You don’t need to wait for your unlucky year to dawn upon you before you unload some accumulated bad luck you may already have. If you’re already feeling unlucky despite the fact that you aren’t in any yakudoshi, you can opt to receive a service called kito wherein you pay a fee for divine protection given by Shinto deities or Buddhas to you to keep you safe. You may also opt to try to gain blessings from the lucky charms in Japan called Omamori which are believed to grant a wish within the year that you got it. Once the wish comes true, you are to burn the charm to acknowledge that the spirits have granted your wish and that you thank them.

The Other Meaning of Yakubarai That You Might Discover Online

By Masashi Kishimoto / Pierrot (vectorization by User:Scaler) [Public domain], via Wikimedia Commons

In the English language, there are terms that look and sound the same but actually pertain to a completely different thing. This too happens in the Japanese language and, coincidentally,”Yakubarai” is actually one of the terms that have more than one meaning. Discussed above is its meaning as a ritual or tradition but if you are a fan of anime, this name or term may ring a bell for you in another way. This is because the term “Yakubarai” is also the name of the ancient and cursed heirloom of the Mikasa family from the anime known as Naruto.

This heirloom is also referred to as the “Exorcism” and it has made appearances in the manga, video games, and movies as well. The story behind this sword holds so much development because it wasn’t always a cursed sword. In the anime, due to the legendary respect that the samurai warriors had for the dead, evil spirits and demons called Oni were also brought back into the world. Evil does evil and this is exactly what happened when these spirits and entities were released into the world. No one had the means to fight these powerful creatures until a man named Eden Mikasa dared to create a weapon that can do just that. Eden used his own chakra to forge a blade from a broken hilt. This transfer of power gave this sword the ability to seal the souls it cuts through which was perfect for fighting these evil souls.

Eden was making a difference as he defeated demon after demon until he clashed with a demon that had just gained more power because it was able to consume an astounding amount of human sacrifices. His battle with this monster was said to last for over 3 months. Luckily, he pulled out the victory but not without a loss. The evil in the monster was apparently too much for the sword to seal so, in turn, the pure sword was corrupted. It was from this moment on that it became the Mikasa clan’s purpose to keep the cursed sword away from the wrong hands as well as for the rest of the world.

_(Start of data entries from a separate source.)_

(* ===== verification/Distribution.v ===== *)
(** * The order of the drives of an erasure set

    Models [hashOrder], the [shuffle*] functions, [readAllFileInfo] and
    [calculatePartSizeFromIdx] of [cmd/erasure-metadata-utils.go], and
    [writeUniqueFileInfo] of [cmd/erasure-metadata.go]: an object's drives are
    visited in an order drawn from its name, and its metadata is read from and
    written to all of them. *)

From S2P Require Import Prelude Erasure FileInfo Quorum.

(** ** The distribution of an object *)

(** CRC-32 with the IEEE polynomial, least significant bit first. *)
Definition crc32_bit (c : Z) : Z :=
  if Z.testbit c 0 then Z.lxor (Z.shiftr c 1) 0xEDB88320 else Z.shiftr c 1.
Definition crc32_byte (c : Z) (b : byte) : Z :=
  Nat.iter 8 crc32_bit (Z.lxor c (Z.of_N (Byte.to_N b))).
Definition crc32_ieee (key : string) : Z :=
  Z.lxor (fold_left crc32_byte (String.list_byte_of_string key) 0xFFFFFFFF) 0xFFFFFFFF.

Example crc32_check : crc32_ieee "123456789" = 0xCBF43926.
Proof. reflexivity. Qed.

(** [None] is the remainder by [uint32(cardinality)] when that is zero. *)
Definition hashOrder (key : string) (cardinality : Z) : option (list Z) :=
  if cardinality <=? 0 then Some []
  else
    let keyCrc := crc32_ieee key in
    if wrapu32 cardinality =? 0 then None
    else
      let start := keyCrc mod wrapu32 cardinality in
      Some ((fun i => 1 + rem64 (add64 start i) cardinality) <$> seqZ 1 cardinality).

(** A distribution names every position once. *)
Definition is_distribution (n : nat) (dist : list Z) : Prop := dist ≡ₚ seqZ 1 (Z.of_nat n).

Lemma is_distribution_spec n dist : is_distribution n dist ->
  length dist = n /\ NoDup dist /\ (forall b, b ∈ dist <-> 1 <= b <= Z.of_nat n).
Proof.
  unfold is_distribution. intros Hd. split_and!.
  - rewrite Hd, length_seqZ. lia.
  - rewrite Hd. apply NoDup_seqZ.
  - intros b. rewrite Hd, elem_of_seqZ. lia.
Qed.

Lemma rem64_shift start i j n :
  0 < n -> 1 <= i <= n -> 1 <= j <= n -> (start + i) mod n = (start + j) mod n -> i = j.
Proof.
  intros Hn Hi Hj Heq.
  pose proof (Z.div_mod (start + i) n ltac:(lia)). pose proof (Z.div_mod (start + j) n ltac:(lia)).
  assert (n * ((start + i) / n - (start + j) / n) = i - j) by lia.
  assert ((start + i) / n - (start + j) / n = 0) by nia. lia.
Qed.

Lemma hashOrder_distribution key n : (0 < n)%nat -> Z.of_nat n < 2 ^ 32 ->
  exists dist, hashOrder key (Z.of_nat n) = Some dist /\ is_distribution n dist.
Proof.
  intros Hn Hlt. unfold hashOrder. destruct (Z.leb_spec (Z.of_nat n) 0); [lia|].
  unfold wrapu32. rewrite (Z.mod_small (Z.of_nat n)) by lia.
  destruct (Z.eqb_spec (Z.of_nat n) 0); [lia|]. eexists. split; [reflexivity|].
  set (start := crc32_ieee key mod Z.of_nat n).
  assert (0 <= start < Z.of_nat n) as Hstart by (apply Z.mod_pos_bound; lia).
  assert (forall i, i ∈ seqZ 1 (Z.of_nat n) ->
    1 + rem64 (add64 start i) (Z.of_nat n) = 1 + (start + i) mod Z.of_nat n) as Hf.
  { intros i Hi%elem_of_seqZ. unfold rem64, add64.
    rewrite wrap64_id by (unfold int64_range; lia). by rewrite Z.rem_mod_nonneg by lia. }
  unfold is_distribution. apply submseteq_length_Permutation.
  - apply NoDup_submseteq.
    + apply NoDup_fmap_2_strong; [|apply NoDup_seqZ]. intros i j Hi Hj.
      rewrite !Hf by done. apply elem_of_seqZ in Hi, Hj. intros Heq.
      apply (rem64_shift start i j (Z.of_nat n)); lia.
    + intros b (i & -> & Hi)%list_elem_of_fmap. rewrite Hf by done. apply elem_of_seqZ.
      pose proof (Z.mod_pos_bound (start + i) (Z.of_nat n) ltac:(lia)). lia.
  - rewrite length_fmap. lia.
Qed.

(** ** Shuffling *)

(** [for index := range xs { shuffled[distribution[index]-1] = xs[index] }]. *)
Fixpoint shuffle_loop {A} (xs : list A) (distribution : list Z) (shuffled : list A)
  : option (list A) :=
  match xs, distribution with
  | [], _ => Some shuffled
  | _ :: _, [] => None
  | x :: xs, blockIndex :: distribution =>
      shuffled ← go_set shuffled (sub64 blockIndex 1) x;
      shuffle_loop xs distribution shuffled
  end.

(** A [nil] distribution is [None]. *)
Definition shufflePartsMetadata (partsMetadata : list FileInfo) (distribution : option (list Z))
  : option (list FileInfo) :=
  match distribution with
  | None => Some partsMetadata
  | Some distribution =>
      shuffle_loop partsMetadata distribution (replicate (length partsMetadata) zero_FileInfo)
  end.

Section Shuffle.
Context {D : Type}.

Definition shuffleDisks (disks : list (option D)) (distribution : option (list Z))
  : option (list (option D)) :=
  match distribution with
  | None => Some disks
  | Some distribution => shuffle_loop disks distribution (replicate (length disks) None)
  end.

(** The loops that place a drive and its metadata together.  [target] says
    what the body does with one entry, given [distribution[i]] ([None] out of
    range): [Some None] is [continue], which the first of the two loops
    counts, [Some (Some b)] stores at position [b - 1], [None] panics. *)
Fixpoint place_loop (target : option D -> FileInfo -> option Z -> option (option Z))
    (metaArr : list FileInfo) (disks : list (option D)) (distribution : list Z)
    (outD : list (option D)) (outM : list FileInfo) (inconsistent : Z)
  : option (list (option D) * list FileInfo * Z) :=
  match metaArr, disks with
  | [], _ => Some (outD, outM, inconsistent)
  | _ :: _, [] => None
  | meta :: metaArr, disk :: disks =>
      t ← target disk meta (head distribution);
      match t with
      | None => place_loop target metaArr disks (tail distribution) outD outM (inconsistent + 1)
      | Some b =>
          outD ← go_set outD (sub64 b 1) disk;
          outM ← go_set outM (sub64 b 1) meta;
          place_loop target metaArr disks (tail distribution) outD outM inconsistent
      end
  end.

Definition target_by_index (fi : FileInfo) (disk : option D) (meta : FileInfo) (d : option Z)
  : option (option Z) :=
  match disk with
  | None => Some None
  | Some _ =>
      if negb (FileInfo_IsValid meta) then Some None
      else if negb (Bool.eqb (fi_XLV1 meta) (fi_XLV1 fi)) then Some None
      else
        d ← d;
        Some (if negb (d =? ei_Index (fi_Erasure meta)) then None
              else Some (ei_Index (fi_Erasure meta)))
  end.

Definition target_distribution (fi : FileInfo) (disk : option D) (meta : FileInfo) (d : option Z)
  : option (option Z) :=
  let init := time_IsZero (fi_ModTime fi) in
  match disk with
  | None => Some None
  | Some _ =>
      if negb init && negb (FileInfo_IsValid meta) then Some None
      else if negb init && negb (Bool.eqb (fi_XLV1 fi) (fi_XLV1 meta)) then Some None
      else Some <$> d
  end.

Definition shuffleDisksAndPartsMetadata (disks : list (option D)) (partsMetadata : list FileInfo)
    (fi : FileInfo) : option (list (option D) * list FileInfo) :=
  '(outD, outM, _) ← place_loop (target_distribution fi) partsMetadata disks
    (ei_Distribution (fi_Erasure fi)) (replicate (length disks) None)
    (replicate (length partsMetadata) zero_FileInfo) 0;
  Some (outD, outM).

Definition shuffleDisksAndPartsMetadataByIndex (disks : list (option D))
    (metaArr : list FileInfo) (fi : FileInfo) : option (list (option D) * list FileInfo) :=
  '(outD, outM, inconsistent) ← place_loop (target_by_index fi) metaArr disks
    (ei_Distribution (fi_Erasure fi)) (replicate (length disks) None)
    (replicate (length disks) zero_FileInfo) 0;
  if inconsistent <? ei_ParityBlocks (fi_Erasure fi) then Some (outD, outM)
  else shuffleDisksAndPartsMetadata disks metaArr fi.
End Shuffle.

(** ** What a shuffle by a distribution leaves *)

Definition small_index (n : nat) (b : Z) : Prop := 1 <= b <= Z.of_nat n.

Lemma go_set_block {A} (l : list A) b x : small_index (length l) b -> Z.of_nat (length l) < 2 ^ 63 ->
  go_set l (sub64 b 1) x = Some (<[Z.to_nat (b - 1) := x]> l).
Proof.
  unfold small_index. intros. unfold sub64. rewrite wrap64_id by (unfold int64_range; lia).
  apply go_set_in. lia.
Qed.

Lemma shuffle_loop_spec {A} (xs : list A) : forall dist acc,
  length dist = length xs -> NoDup dist -> Forall (small_index (length acc)) dist ->
  Z.of_nat (length acc) < 2 ^ 63 ->
  exists ys, shuffle_loop xs dist acc = Some ys /\ length ys = length acc /\
    (forall i b x, dist !! i = Some b -> xs !! i = Some x -> ys !! Z.to_nat (b - 1) = Some x) /\
    (forall j, (Z.of_nat j + 1) ∉ dist -> ys !! j = acc !! j).
Proof.
  induction xs as [|x xs IH]; intros [|b dist] acc Hlen Hnd Hin Hlt; simpl in *; try done.
  { exists acc. split_and!; [done|done| |done]. intros i ? ? Hi. by rewrite lookup_nil in Hi. }
  apply NoDup_cons in Hnd as [Hb Hnd]. apply Forall_cons in Hin as [Hb' Hin].
  rewrite go_set_block by done. simpl.
  destruct (IH dist (<[Z.to_nat (b - 1) := x]> acc)) as (ys & -> & Hl & Hys & Hrest);
    [lia|done|by rewrite length_insert|by rewrite length_insert|].
  unfold small_index in *. exists ys. rewrite length_insert in Hl. split_and!; [done|done| |].
  - intros [|i] c y Hc Hy; simpl in *; [|by eapply Hys].
    injection Hc as <-. injection Hy as <-. rewrite Hrest.
    + rewrite list_lookup_insert_eq; [done|lia].
    + rewrite Z2Nat.id by lia. by replace (b - 1 + 1) with b by lia.
  - intros j Hj. rewrite not_elem_of_cons in Hj. rewrite Hrest by tauto.
    rewrite list_lookup_insert_ne; [done|]. lia.
Qed.

(** A shuffle by a distribution sends entry [i] to position
    [distribution[i] - 1] and only permutes the entries. *)
Lemma shuffle_spec {A} (xs : list A) dist (z : A) :
  is_distribution (length xs) dist -> len xs < 2 ^ 63 ->
  exists ys, shuffle_loop xs dist (replicate (length xs) z) = Some ys /\ ys ≡ₚ xs /\
    (forall i b x, dist !! i = Some b -> xs !! i = Some x -> ys !! Z.to_nat (b - 1) = Some x).
Proof.
  intros Hd Hlt. destruct (is_distribution_spec _ _ Hd) as (Hlen & Hnd & Hin).
  destruct (shuffle_loop_spec xs dist (replicate (length xs) z)) as (ys & Hys & Hl & Hlook & _).
  { done. } { done. }
  { apply Forall_forall. intros b Hb. unfold small_index. rewrite length_replicate. by apply Hin. }
  { by rewrite length_replicate. }
  rewrite length_replicate in Hl. exists ys. split_and!; [done| |done].
  set (f := fun b => default z (ys !! Z.to_nat (b - 1))).
  assert (xs = f <$> dist) as Hxs.
  { apply list_eq. intros i. rewrite list_lookup_fmap.
    destruct (xs !! i) as [x|] eqn:Ex.
    - destruct (lookup_lt_is_Some_2 dist i) as [b Hb].
      { rewrite Hlen. by eapply lookup_lt_Some. }
      rewrite Hb. simpl. unfold f. by rewrite (Hlook i b x).
    - symmetry. apply fmap_None, lookup_ge_None. rewrite Hlen. by apply lookup_ge_None. }
  rewrite Hxs, Hd. enough (ys = f <$> seqZ 1 (Z.of_nat (length xs))) as <- by done.
  apply list_eq. intros j. rewrite list_lookup_fmap.
  destruct (decide (j < length xs)%nat) as [Hj|Hj].
  - rewrite lookup_seqZ_lt by lia. simpl. unfold f.
    destruct (lookup_lt_is_Some_2 ys j) as [y Hy]; [lia|].
    replace (Z.to_nat (1 + Z.of_nat j - 1)) with j by lia. by rewrite Hy.
  - rewrite (lookup_ge_None_2 ys) by lia. by rewrite lookup_seqZ_ge by lia.
Qed.

Section Place.
Context {D : Type} (target : option D -> FileInfo -> option Z -> option (option Z)).
(** The body of the loop skips an entry or stores it at [distribution[i]]. *)
Context (target_ok : forall d m b,
  target d m (Some b) = Some None \/ target d m (Some b) = Some (Some b)).

Definition kept (d : option D) (m : FileInfo) (b : Z) : bool :=
  bool_decide (target d m (Some b) = Some (Some b)).

Definition skipped (x : option D * FileInfo * Z) : bool :=
  let '(d, m, b) := x in negb (kept d m b).

Lemma place_loop_spec metas : forall disks dist accD accM k n,
  length disks = length metas -> length dist = length metas ->
  length accD = n -> length accM = n -> Z.of_nat n < 2 ^ 63 ->
  NoDup dist -> Forall (small_index n) dist ->
  exists oD oM, place_loop target metas disks dist accD accM k =
      Some (oD, oM, k + Z.of_nat (count skipped (zip (zip disks metas) dist))) /\
    length oD = n /\ length oM = n /\
    (forall i b d m, dist !! i = Some b -> disks !! i = Some d -> metas !! i = Some m ->
      let j := Z.to_nat (b - 1) in
      oD !! j = (if kept d m b then Some d else accD !! j) /\
      oM !! j = (if kept d m b then Some m else accM !! j)) /\
    (forall j, (Z.of_nat j + 1) ∉ dist -> oD !! j = accD !! j /\ oM !! j = accM !! j).
Proof.
  induction metas as [|m metas IH]; intros [|d disks] [|b dist] accD accM k n
    Hld Hlb HaD HaM Hn Hnd Hin; simpl in *; try done.
  { exists accD, accM. rewrite count_nil. split_and!; [do 2 f_equal; lia|done|done| |done].
    intros i ? ? ? Hi. by rewrite lookup_nil in Hi. }
  apply NoDup_cons in Hnd as [Hb Hnd]. apply Forall_cons in Hin as [Hb' Hin].
  rewrite count_cons. simpl. unfold small_index in *.
  assert ((Z.of_nat (Z.to_nat (b - 1)) + 1) ∉ dist) as Hbj
    by (rewrite Z2Nat.id by lia; by replace (b - 1 + 1) with b by lia).
  destruct (kept d m b) eqn:Ek; unfold kept in Ek.
  - apply bool_decide_eq_true in Ek. rewrite Ek. simpl.
    rewrite !go_set_block by (unfold small_index; lia). simpl.
    destruct (IH disks dist (<[Z.to_nat (b - 1) := d]> accD) (<[Z.to_nat (b - 1) := m]> accM) k n)
      as (oD & oM & -> & HlD & HlM & Hlook & Hrest); [lia|lia|by rewrite length_insert..|done|done|done|].
    exists oD, oM. split_and!; [done|done|done| |].
    + intros [|i] c d' m' Hc Hd Hm; simpl in *.
      * injection Hc as <-. injection Hd as <-. injection Hm as <-. unfold kept. rewrite Ek.
        rewrite bool_decide_eq_true_2 by done. destruct (Hrest (Z.to_nat (b - 1)) Hbj) as [-> ->].
        rewrite !list_lookup_insert_eq by lia. done.
      * specialize (Hlook i c d' m' Hc Hd Hm).
        assert (c ∈ dist) by (by eapply list_elem_of_lookup_2).
        assert (b <> c) by (intros ->; done).
        assert (1 <= c) by (rewrite Forall_forall in Hin; by apply Hin).
        by rewrite !list_lookup_insert_ne in Hlook by lia.
    + intros j [Hj1 Hj2]%not_elem_of_cons. destruct (Hrest j Hj2) as [-> ->].
      by rewrite !list_lookup_insert_ne by lia.
  - apply bool_decide_eq_false in Ek.
    destruct (target_ok d m b) as [Et|Et]; [|done]. rewrite Et. simpl.
    destruct (IH disks dist accD accM (k + 1) n)
      as (oD & oM & -> & HlD & HlM & Hlook & Hrest); [lia|lia|done..|].
    exists oD, oM. split_and!; [do 2 f_equal; lia|done|done| |].
    + intros [|i] c d' m' Hc Hd Hm; simpl in *; [|by eapply Hlook].
      injection Hc as <-. injection Hd as <-. injection Hm as <-. unfold kept.
      rewrite bool_decide_eq_false_2 by done. apply Hrest, Hbj.
    + intros j [Hj1 Hj2]%not_elem_of_cons. by apply Hrest.
Qed.
End Place.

Considering both meanings of the term Yakubarai and all else discussed above like luck and the yakudoshi, you are sure to have picked up a thing or two about these less popular and very interesting beliefs found in the Japanese culture. Some people might see it as a myth nowadays but it is undeniable that it once molded the lifestyle of people in the past. It is also undeniable that some people still practice these beliefs and rituals and it can be seen alive in several areas in Tokyo, Osaka, and many other places in Japan.